Scan the entries for the word "fnum". Every line that has it should be copied.
━━━━━━
Lemma column_max_spec (l : list Q) : forall x,
  (column_max x l = x \/ In (column_max x l) l) /\
  x <= column_max x l /\ forall y, In y l -> y <= column_max x l.
Proof.
  unfold column_max. induction l as [|a r IH]; intros x; simpl.
  - split; [left; reflexivity|]. split; [lra | tauto].
  - destruct (IH (Qmax x a)) as (Hin & Hx & Hall).
    pose proof (Q.le_max_l x a). pose proof (Q.le_max_r x a).
    split; [|split; [lra|]].
    + destruct Hin as [Heq | Hin]; [|right; right; exact Hin].
      rewrite Heq. destruct (Qmax_cases x a) as [[-> _] | [-> _]]; auto.
    + intros y [<- | Hy]; [lra | auto].
Qed.

(** C7. The premarket reference is the maximum [high] among the bars
    whose local time of day is strictly before 09:30, over the whole input
    whatever the day, and is undefined exactly when no such bar exists (in
    particular on an empty input). *)
Theorem C7_premarket_high_is_max (df_5m : list Bar) :
  (compute_premarket_high df_5m 9 30 = None <->
   forall b, In b df_5m -> ~ before_cutoff (ts b)) /\
  (forall m, compute_premarket_high df_5m 9 30 = Some m ->
     (exists b, In b df_5m /\ before_cutoff (ts b) /\ High b = m) /\
     (forall b, In b df_5m -> before_cutoff (ts b) -> High b <= m)) /\
  compute_premarket_high [] 9 30 = None.
Proof.
  assert (Hf : forall b, In b (filter (fun b => pm_mask 9 30 (ts b)) df_5m)
                         <-> In b df_5m /\ before_cutoff (ts b)).
  { intros b. rewrite filter_In, pm_mask_before_cutoff. reflexivity. }
  unfold compute_premarket_high.
  destruct df_5m as [|b0 r0] eqn:Edf.
  { split; [|split; [|reflexivity]].
    - split; [intros _ b [] | reflexivity].
    - intros m H. discriminate. }
  rewrite <- Edf in *. clear Edf.
  destruct (filter (fun b => pm_mask 9 30 (ts b)) df_5m) as [|b r] eqn:E.
  - split; [|split; [|reflexivity]].
    + split; [|reflexivity]. intros _ x Hin Hc.
      destruct (proj2 (Hf x) (conj Hin Hc)).
    + intros m H. discriminate.
  - split; [|split; [|reflexivity]].
    + split; [discriminate|]. intros H. exfalso.
      destruct (proj1 (Hf b)) as [Hin Hc]; [left; reflexivity|]. exact (H b Hin Hc).
    + intros m [= <-].
      destruct (column_max_spec (map High r) (High b)) as (Hatt & Hx & Hall). split.
      * destruct Hatt as [Heq | Hin].
        -- exists b. destruct (proj1 (Hf b)) as [Hb Hc]; [left; reflexivity|]. auto.
        -- apply in_map_iff in Hin. destruct Hin as (x & Hx' & Hinx).
           exists x. destruct (proj1 (Hf x)) as [Hb Hc]; [right; exact Hinx|]. auto.
      * intros x Hin Hc. destruct (proj2 (Hf x) (conj Hin Hc)) as [<- | Hin'].
        -- exact Hx.
        -- apply Hall. apply in_map. exact Hin'.
Qed.

(** ** The loop against the pure pass *)

Lemma shift1_length (l : list Q) : length (shift1 l) = length l.
Proof.
  destruct l as [|a r]; [reflexivity|]. unfold shift1.
  cbn [length]. rewrite length_map, removelast_firstn_len, length_firstn.
  cbn [length]. lia.
Qed.

Lemma true_range_length (bars : list Bar) : length (true_range bars) = length bars.
Proof.
  unfold true_range, np_maximum, prev_close_of, fillna_with.
  repeat (rewrite zip_with_length || rewrite length_map || rewrite shift1_length). lia.
Qed.

Lemma atr_values_length (bars : list Bar) :
  length (ffill (rolling_mean 14 1 (true_range bars))) = length bars.
Proof.
  unfold ffill, rolling_mean.
  rewrite ffill_from_length, rolling_mean_from_length. apply true_range_length.
Qed.

Lemma atr_of_index (bars : list Bar) : index (atr_of bars) = map ts bars.
Proof.
  unfold atr_of, on_index, index. apply combine_index.
  rewrite atr_values_length, length_map. reflexivity.
Qed.

Lemma atr_of_values (bars : list Bar) :
  values (atr_of bars) = ffill (rolling_mean 14 1 (true_range bars)).
Proof.
  unfold atr_of, on_index, values. apply combine_values.
  rewrite atr_values_length, length_map. reflexivity.
Qed.

Lemma series_rebuild (s : Series) : s = combine (index s) (values s).
Proof.
  unfold index, values. induction s as [|[k v] r IH]; simpl; [reflexivity|].
  f_equal. exact IH.
Qed.

Lemma indicator_rows_bars (bars : list Bar) :
  map (fun x => fst (fst x)) (indicator_rows bars) = bars.
Proof.
  unfold indicator_rows.
  assert (H1 : length (values (rolling_vwap bars)) = length bars).
  { rewrite rolling_vwap_values. apply vwap_values_length. }
  assert (H2 : length (values (atr_of bars)) = length bars).
  { rewrite atr_of_values. apply atr_values_length. }
  revert H1 H2. generalize (values (rolling_vwap bars)) (values (atr_of bars)).
  induction bars as [|b r IH]; intros [|v vs] [|a al] H1 H2; simpl in *; try discriminate; auto.
  f_equal. apply IH; lia.
Qed.

Lemma combine3_In {A : Type} (f : A -> Z) (l : list A) : forall (vs al : list fnum) x v a,
  In (x, v, a) (combine (combine l vs) al) ->
  In (f x, v) (combine (map f l) vs) /\ In (f x, a) (combine (map f l) al).
Proof.
  induction l as [|y r IH]; intros [|v0 vs] [|a0 al] x v a H; simpl in H; try contradiction.
  destruct H as [H | H].
  - injection H as -> -> ->. split; left; reflexivity.
  - destruct (IH vs al x v a H). split; right; assumption.
Qed.

Lemma indicator_rows_In (bars : list Bar) (row : Bar) (v a : fnum) :
  In (row, v, a) (indicator_rows bars) ->
  In (ts row, v) (rolling_vwap bars) /\ In (ts row, a) (atr_of bars).
Proof.
  intros H. unfold indicator_rows in H.
  destruct (combine3_In ts bars _ _ _ _ _ H) as [H1 H2].
  rewrite <- (rolling_vwap_index bars), <- series_rebuild in H1.
  rewrite <- (atr_of_index bars), <- series_rebuild in H2.
  split; assumption.
Qed.

Lemma bind_ok {A B : Type} (m : result A) (k : A -> result B) (a : A) :
  m = Ok a -> bind m k = k a.
Proof. intros ->. reflexivity. Qed.

Section DetectLoop.

Variables (vwap atr : Series) (pm : option Q).

Lemma detect_loop_pure (inputs : list (Bar * fnum * fnum)) :
  NoDup (index vwap) -> NoDup (index atr) ->
  (forall row v a, In (row, v, a) inputs -> In (ts row, v) vwap /\ In (ts row, a) atr) ->
  forall st evs,
    detect_loop vwap atr pm (map (fun x => fst (fst x)) inputs) st evs
    = Ok (evs ++ flat_events (run_rules pm inputs st)).
Proof.
  intros Hv Ha. induction inputs as [|[[row v] a] rest IH]; intros Hin st evs.
  - simpl. rewrite app_nil_r. reflexivity.
  - destruct (Hin row v a) as [H1 H2]; [left; reflexivity|].
    simpl map. cbn [detect_loop].
    rewrite (bind_ok _ _ v) by (apply float_loc_once; assumption).
    assert (Hm : mem_index (ts row) atr = true).
    { apply mem_index_In. unfold index. apply in_map_iff. exists (ts row, a). auto. }
    rewrite Hm. rewrite (bind_ok _ _ a) by (apply float_loc_once; assumption).
    destruct (bar_rules pm st row v a) as [ev st'] eqn:E.
    rewrite IH by (intros; apply Hin; right; assumption).
    simpl run_rules. rewrite E. simpl fst. simpl snd.
    unfold flat_events. simpl flat_map. rewrite app_assoc. reflexivity.
Qed.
━━━━━━
§ Exercise answer:
Lemma combine3_In {A : Type} (f : A -> Z) (l : list A) : forall (vs al : list fnum) x v a,
Lemma indicator_rows_In (bars : list Bar) (row : Bar) (v a : fnum) :
Lemma detect_loop_pure (inputs : list (Bar * fnum * fnum)) :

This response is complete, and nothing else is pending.